Erneute klare Positionierung der „FLZ“ hin zur VR Bank Dinkelsbühl, weg von journalistischen Grundregeln.

Erneute Behinderung der Meinungsfreiheit durch die „Fränkische Landeszeitung“

Korruption?

 

Es wurde hier bereits ausführlich behandelt: die Verantwortlichen der VR Bank Dinkelsbühl eG verweigern mir bis heute die Herausgabe wichtiger Unterlagen. Als Genossenschaftsmitglied habe ich Anspruch auf die Satzung der Genossenschaft. Die VR Bank Dinkelsbühl verweigert mir diese Satzung! Als Genossenschaftsmitglied müssen mir die Namen und Anschriften meiner Vertreter bekannt sein. „Geschäftsführung“ und „Aufsichtsrat“ der VR Bank Dinkelsbühl verweigern weiterhin eine Herausgabe dieser Liste.
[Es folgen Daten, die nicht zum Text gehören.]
(* ===== verification/V8TimSort.v ===== *)
(** * V8's TimSort: the run stack, [MergeAt], and [ArrayTimSortImpl]

    [ArrayTimSortImpl] (array-sort.tq) walks the work array from the
    left: at each step [CountAndMakeRun] finds the natural run at [low],
    [BinaryInsertionSort] extends it to [min(minRunLength, remaining)]
    if it is shorter, [PushRun] pushes [(low, length)] on the pending-runs
    stack, and [MergeCollapse] merges runs at the top of the stack until
    the stack's lengths satisfy TimSort's invariant ([RunInvariantEstablished]
    at the two topmost positions, and the topmost run shorter than the one
    below). Once the array is consumed, [MergeForceCollapse] merges the
    remaining runs. [MergeAt(i)] merges runs [i] and [i + 1] of the stack:
    it records the merged length, slides the topmost run down when [i] is
    the third from the top, pops the stack, trims the parts of both runs
    already in place ([GallopRight] for [A], [GallopLeft] for [B]) and
    calls [MergeLow] or [MergeHigh] on what is left, the shorter run
    being copied out.

    [sort_st] is the sort state (work array, pending runs bottom first,
    [minGallop]); [merge_at], [merge_collapse], [merge_force_collapse],
    [timsort_loop] and [timsort] are the Torque macros and builtins of the
    same names. Stack positions are Smis: [stackSize - 3] is negative
    when two runs are pending, so the test [i == stackSize - 3] is done
    on [Z].

    The proofs describe the state by [stack_ok]: the input consumed so
    far is cut into segments, the pending runs are their positions and
    lengths ([layout]), and the work array holds each segment sorted.
    [MergeAt] at the second or third position from the top merges two
    adjacent segments ([merge_at_stack], from [merge_at_work] and
    [merge_at_runs]); [MergeCollapse] and [MergeForceCollapse] only
    merge there; the main loop pushes one sorted segment per round. At
    the end one segment is left, the whole input, sorted (C30). *)

From S2P Require Import Prelude ArraySort V8Sort Merge V8Gallop V8MergeLow V8MergeHigh.

Section TimSort.
Context {A : Type} (cmp : A -> A -> comparison).

Record sort_st := SortSt {
  st_work : list A;          (* sortState.workArray *)
  st_runs : list (Z * Z);    (* sortState.pendingRuns: (base, length), bottom first *)
  st_mg : Z                  (* sortState.minGallop *)
}.

(** [GetPendingRunBase(pendingRuns, n)] and [GetPendingRunLength]. *)
Definition run_base (runs : list (Z * Z)) (n : Z) : Z :=
  match runs !! Z.to_nat n with Some (b, _) => b | None => 0 end.
Definition run_length (runs : list (Z * Z)) (n : Z) : Z :=
  match runs !! Z.to_nat n with Some (_, l) => l | None => 0 end.

(** [MergeAt(i)]. *)
Definition merge_at (st : sort_st) (i : Z) : sort_st :=
  let runs := st_runs st in
  let stackSize := Z.of_nat (length runs) in
  let baseA := run_base runs i in
  let lengthA := run_length runs i in
  let baseB := run_base runs (i + 1) in
  let lengthB := run_length runs (i + 1) in
  (* SetPendingRunLength(pendingRuns, i, lengthA + lengthB) *)
  let runs1 := <[Z.to_nat i := (baseA, (lengthA + lengthB)%Z)]> runs in
  (* if (i == stackSize - 3) { slide the last run over run i + 1 } *)
  let runs2 := if (i =? stackSize - 3)%Z
               then <[Z.to_nat (i + 1) := (run_base runs1 (i + 2), run_length runs1 (i + 2))]> runs1
               else runs1 in
  (* sortState.pendingRunsSize = stackSize - 1 *)
  let runs3 := take (Z.to_nat (stackSize - 1)) runs2 in
  let w := st_work st in
  match rd w baseB with
  | Some keyRight =>
      (* Where does b start in a? *)
      let k := gallop_right cmp w keyRight baseA lengthA 0 in
      let baseA := (baseA + k)%Z in
      let lengthA := (lengthA - k)%Z in
      if (lengthA =? 0)%Z then SortSt w runs3 (st_mg st)
      else
        match rd w (baseA + lengthA - 1) with
        | Some keyLeft =>
            (* Where does a end in b? *)
            let lengthB := gallop_left cmp w keyLeft baseB lengthB (lengthB - 1) in
            if (lengthB =? 0)%Z then SortSt w runs3 (st_mg st)
            else
              let '(w', mg') :=
                if (lengthA <=? lengthB)%Z then merge_low cmp w (st_mg st) baseA lengthA baseB lengthB
                else merge_high cmp w (st_mg st) baseA lengthA baseB lengthB in
              SortSt w' runs3 mg'
        | None => SortSt w runs3 (st_mg st)
        end
  | None => SortSt w runs3 (st_mg st)
  end.

(** [RunInvariantEstablished(pendingRuns, n)]. *)
Definition run_invariant_established (runs : list (Z * Z)) (n : Z) : bool :=
  if (n <? 2)%Z then true
  else (run_length runs (n - 1) + run_length runs n <? run_length runs (n - 2))%Z.

(** [MergeCollapse]: every round merges two runs, so the stack's size
    bounds the rounds. *)
Fixpoint merge_collapse (fuel : nat) (st : sort_st) : sort_st :=
  match fuel with
  | O => st
  | S fuel' =>
      let runs := st_runs st in
      let size := Z.of_nat (length runs) in
      if (1 <? size)%Z then
        let n := (size - 2)%Z in
        if negb (run_invariant_established runs (n + 1)) || negb (run_invariant_established runs n) then
          let n := if (run_length runs (n - 1) <? run_length runs (n + 1))%Z then (n - 1)%Z else n in
          merge_collapse fuel' (merge_at st n)
        else if (run_length runs n <=? run_length runs (n + 1))%Z then merge_collapse fuel' (merge_at st n)
        else st
      else st
  end.

(** [MergeForceCollapse]. *)
Fixpoint merge_force_collapse (fuel : nat) (st : sort_st) : sort_st :=
  match fuel with
  | O => st
  | S fuel' =>
      let runs := st_runs st in
      let size := Z.of_nat (length runs) in
      if (1 <? size)%Z then
        let n := (size - 2)%Z in
        let n := if (0 <? n)%Z && (run_length runs (n - 1) <? run_length runs (n + 1))%Z then (n - 1)%Z else n in
        merge_force_collapse fuel' (merge_at st n)
      else st
  end.

(** The loop [while (remaining != 0)] of [ArrayTimSortImpl]: every round
    consumes at least one element. *)
Fixpoint timsort_loop (fuel : nat) (minRunLength low remaining : Z) (st : sort_st) : sort_st :=
  match fuel with
  | O => st
  | S fuel' =>
      if (remaining =? 0)%Z then st
      else
        let '(run, w) := count_and_make_run cmp (st_work st) (Z.to_nat low) (Z.to_nat (low + remaining)) in
        let currentRunLength := Z.of_nat run in
        let '(w, currentRunLength) :=
          if (currentRunLength <? minRunLength)%Z then
            let forcedRunLength := Z.min minRunLength remaining in
            (binary_insertion_sort cmp w (Z.to_nat low) (Z.to_nat (low + currentRunLength))
               (Z.to_nat (low + forcedRunLength)), forcedRunLength)
          else (w, currentRunLength) in
        let st := SortSt w (st_runs st ++ [(low, currentRunLength)]) (st_mg st) in
        let st := merge_collapse (length (st_runs st)) st in
        timsort_loop fuel' minRunLength (low + currentRunLength) (remaining - currentRunLength) st
  end.

(** [ArrayTimSortImpl] on the work array, with a fresh sort state
    ([minGallop = kMinGallopWins], no pending run). *)
Definition timsort (a : list A) : list A :=
  let n := length a in
  if n <? 2 then a
  else
    let minRunLength := Z.of_N (compute_min_run (N.of_nat n)) in
    let st := timsort_loop n minRunLength 0 (Z.of_nat n) (SortSt a [] kMinGallopWins) in
    st_work (merge_force_collapse (length (st_runs st)) st).
End TimSort.

(** ** [MergeAt] *)

Section MergeAtProof.
Context {A : Type} (cmp : A -> A -> comparison) `{!Consistent cmp}.

Lemma st_work_pair (p : list A * Z) (r : list (Z * Z)) :
  st_work (let '(w', mg') := p in SortSt w' r mg') = fst p.
Proof. by destruct p. Qed.

Lemma rd_seg (pre r post : list A) j : j < length r ->
  rd (pre ++ r ++ post) (Z.of_nat (length pre) + Z.of_nat j) = r !! j.
Proof. intros Hj. rewrite <- Nat2Z.inj_add, rd_mid. by apply lookup_app_l. Qed.

(** The two trims of [MergeAt] keep the merge: [GallopRight] cuts the
    prefix of [A] not above the head of [B], [GallopLeft] the suffix of
    [B] not below the last element of [A]. *)
Lemma merge_trim A0 b0 B1 A2 a :
  StronglySorted (le cmp) A0 -> StronglySorted (le cmp) (b0 :: B1) ->
  drop (span_len (fun x => negb (is_lt (cmp b0 x))) A0) A0 = A2 ++ [a] ->
  merge cmp A0 (b0 :: B1) =
  take (span_len (fun x => negb (is_lt (cmp b0 x))) A0) A0 ++
  merge cmp (A2 ++ [a]) (take (span_len (fun y => is_lt (cmp y a)) (b0 :: B1)) (b0 :: B1)) ++
  drop (span_len (fun y => is_lt (cmp y a)) (b0 :: B1)) (b0 :: B1).
Proof.
  intros HsA HsB Hd.
  assert (Hs2 : StronglySorted (le cmp) (A2 ++ [a])).
  { rewrite <- Hd. apply (StronglySorted_app_r _ (take (span_len (fun x => negb (is_lt (cmp b0 x))) A0) A0)).
    by rewrite take_drop. }
  rewrite (merge_gallop_left_block cmp), Hd by done.
  by rewrite (merge_gallop_high_right cmp A2 a (b0 :: B1) Hs2 HsB).
Qed.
Die „Führung“ dieser Bank läuft Amok gegen genossenschaftliche Grundprinzipien - stellt sich selbstherrlich über geltendes Gesetz! Tüchtige Unterstützung erhält das Potemkinsche Dorf „VR Bank Dinkelsbühl“ durch die „Fränkische Landeszeitung“: sie übernimmt nicht nur die kostenlose Propaganda für die Bank – sie unterbindet gleichzeitig auch kritische Gegenstimmen.

 

Wenn die örtliche Genossenschaftsbank genossenschaftliche Werte mit Füßen tritt, wenn dadurch die Öffentlichkeit getäuscht, der Genossenschaft und der Region Schaden zugefügt wird, dann sollte dieser Skandal vom örtlichen Medium aufgegriffen werden. Unsere (?) Presseleute denken nicht daran.

 

Verweigert mir die „FLZ“ erneut eine kostenpflichtige Anzeige?

Dies galt es am 13.03.14 herauszufinden:

 

Sehr geehrte Damen und Herren,

 

bitte geben Sie mir den Preis nachfolgender Anzeige im Regionalteil Dinkelsbühl / Feuchtwangen bekannt. Die Anzeige soll in der Wochenendausgabe 22. / 23.03.2014 erscheinen. Größe: 1/3 Seite.

Aus gegebenem Anlass wende ich mich an die FLZ-Ansbach.

 

Anzeige:

 

Wichtige Forderung an meine Vertreter der VR Bank Dinkelsbühl eG:

 

Umgehende Einberufung einer außerordentlichen Vertreterversammlung.

Ziel: Wiederherstellung genossenschaftlicher Strukturen!

 

Weiterführende umfassende Informationen auf:

 

zweite-chance-dinkelsbuehl.jimdo.com/vr-bank-dinkelsbühl

 

 

Vielen Dank für Ihre schriftliche Preisangabe.

 

Mit freundlichen Grüßen

 

Herbert Richter

 

Ergebnis: erneut wurde meine Preisanfrage von der „FLZ“ ignoriert.

Erneut wurde mir von diesen Leuten das Grundrecht der freien Meinungsäußerung verwehrt!

 

Bereits am 08.07.13 schrieb ich hier auf dieser Homepage:

 

Es gilt also zu klären:

Handelt es sich bei dieser Art von Journalismus bereits um eine Form des korrupten Journalismus? Mögliche Korruption beginnt aus meiner Sicht nicht erst dort, wo Gelder bzw. andere Begünstigungen fließen (Stichwort "Freundschaftsdienst")!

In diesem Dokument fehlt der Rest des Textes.